Model choices get updated when the frontier moves. When we change the primary, we say so in the next “State of the dataset” post along with the eval deltas that justified the swap.
Sourcing hierarchy
Every article citation and report citation carries one of these five labels inline. Labels are visible to readers, not internal-only.
- Primary — the subject’s own statement, the raw document, the court filing, the satellite image
- Wire — Reuters, AP, AFP, Bloomberg — high-recency, factual, low-analysis
- Secondary — named regional publications with track records in our
publication_scorestable - Opinion — columnists, think-tank papers, blog posts — identified as opinion inline
- Counter-narrative — explicitly sourced from the perspective we’re arguing against, required in Red Team pieces
When a piece argues against a consensus, counter-narrative sources are non-negotiable. A Red Team piece without a named counter-narrative source doesn’t ship.
Corrections policy
Three commitments:
- Itemized, not aggregated. When we’re wrong, we say what we got wrong, in a post of its own or as a dated update block on the original piece. No stealth edits.
- Dated-update blocks. A correction to a report increments the
versionon the row and renders a visible “Updated — see change log” strip at top of the report page. - The “we were wrong” editorial. When a call was substantially wrong, we publish a standalone piece on /editorial analyzing why. These are pinned for 30 days.
What we don't cover
Named gaps. Not a comprehensive list — just the ones we get asked about.

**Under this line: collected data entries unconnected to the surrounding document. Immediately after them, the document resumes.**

Lemma lower_filters_compiles f us dfas dfas' bcs :
  delivered_dfas f = Some dfas -> put_universal us dfas = Some dfas' -> compiles dfas' bcs -> lower_filters (NS := NS) order f us = Some bcs.
Proof.
  unfold delivered_dfas, lower_filters. destruct (processNFAs f maxNFASize) as [[f' nfas]|]; [|done]. rewrite !option_bind_Some.
  destruct (sorted_dfas nfas) as [[larges smalls]|] eqn:Es; [|done]. rewrite option_bind_Some. destruct (combineDFAs order smallDFASize smalls) as [combined|] eqn:Ec; [|done].
  rewrite option_bind_Some. intros [= <-] Hput Hbcs. destruct (lower_all us _ _ _ Hput Hbcs) as (l & Hl & Hd). rewrite foldM_app in Hl.
  destruct (foldM _ _ larges) as [l1|] eqn:El; [|done]. rewrite option_bind_Some in Hl. rewrite (lower_nfas us nfas _ _ [] _ _ Es El), option_bind_Some.
  cbn [app]. rewrite Ec, option_bind_Some, Hl, option_bind_Some. done.
Qed.

(** ** Together *)

(** What is left of [compilable] to ask of a well-formed DFA. *)
Record encodable (dfa : DFA) : Prop := {
  en_nodes : vlen (dfa_nodes dfa) < uint32_max;
  en_size : exists size, worst_case_size dfa = Some size /\ size < 2 ^ 30
}.

Lemma encodable_compiles dfa : wf_dfa dfa -> encodable dfa -> compilable dfa /\ exists bc, compile dfa [] = Some bc.
Proof.
  intros Hwf [Hn (size & Hs & Hb)]. split; [split; eauto|]. destruct (mapM (node_worst dfa) (dfa_nodes dfa)) as [ws|] eqn:Hws; unfold worst_case_size in Hs; rewrite Hws in Hs; [|done].
  rewrite option_bind_Some in Hs. injection Hs as <-. destruct (compile_layout dfa ws Hwf Hn Hws Hb) as (bc & offs & code & Hc & _). by exists bc.
Qed.

(** The tree and the universal actions can be compiled. *)
Record lowerable (f : CombinedURLFilters) (us : AS) : Prop := {
  lo_ready : filters_ready (NS := NS) (AS := AS) f;
  lo_text : forall ts a, has_pattern f ts a -> ~ seq_lang ts [];
  lo_actions : forall ts a, has_pattern f ts a -> a ∈ U;
  lo_universal : forall a, a ∈ hs_iter us -> a ∈ U;
  lo_nfas : forall f' nfas, processNFAs (NS := NS) (AS := AS) f maxNFASize = Some (f', nfas) -> Forall (nfa_affordable NS (vlen U)) nfas;
  lo_room : forall dfas, delivered_dfas f = Some dfas -> Forall (fun dfa => vlen (dfa_actions dfa) + vlen (hs_iter us) < 2 ^ 32) dfas;
  lo_code : forall dfas dfas', delivered_dfas f = Some dfas -> put_universal us dfas = Some dfas' -> Forall encodable dfas'
}.

(** The DFAs that are compiled for the filters keep the terminator. *)
Definition filters_keep_terminator (f : CombinedURLFilters) (us : AS) : Prop :=
  forall dfas dfas', delivered_dfas f = Some dfas -> put_universal us dfas = Some dfas' -> Forall terminator_kept dfas'.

- Minor-language coverage — Pashto, Uzbek, Tigrinya, Quechua, Māori, and about a dozen more. Roadmap Q3.
- Closed-regime internal dynamics — North Korea, Turkmenistan, Eritrea. We read what leaks and cite it; we do not pretend to insider knowledge.
- Tactical military analysis — we cover strategic posture, not battle-damage-assessment-on-the-hour. Other people do it better.
- Financial market calls — we read market signals as inputs to geopolitical analysis; we do not publish trading views.
- US domestic politics — except where it materially affects foreign-policy execution.
State of the dataset
Quarterly, we publish a long-form methodology post on /editorial that opens up the dataset. Each issue itemizes:
- Corpus deltas — articles, events, reports, authors · absolute + QoQ
- Language coverage delta — what was added, what’s still missing
- Publication credibility distribution — histogram, top additions and top demotions
- Scoring formula changes — any weight change in
publication_scoresor the stability score, with before/after and rationale - Model changes — primary · fallback · planner
- Corrections ledger — every correction issued this quarter, itemized, with links
- Forecast scoring — last quarter’s calls, graded against outcomes
- Gaps fixed · gaps still open
The first “State of the dataset” ships within 30 days of this page going live. It is the first major editorial piece in the queue after launch.
We publish these four times a year — mid-January, mid-April, mid-July, mid-October — pinned to /editorial for 14 days before sliding into the archive.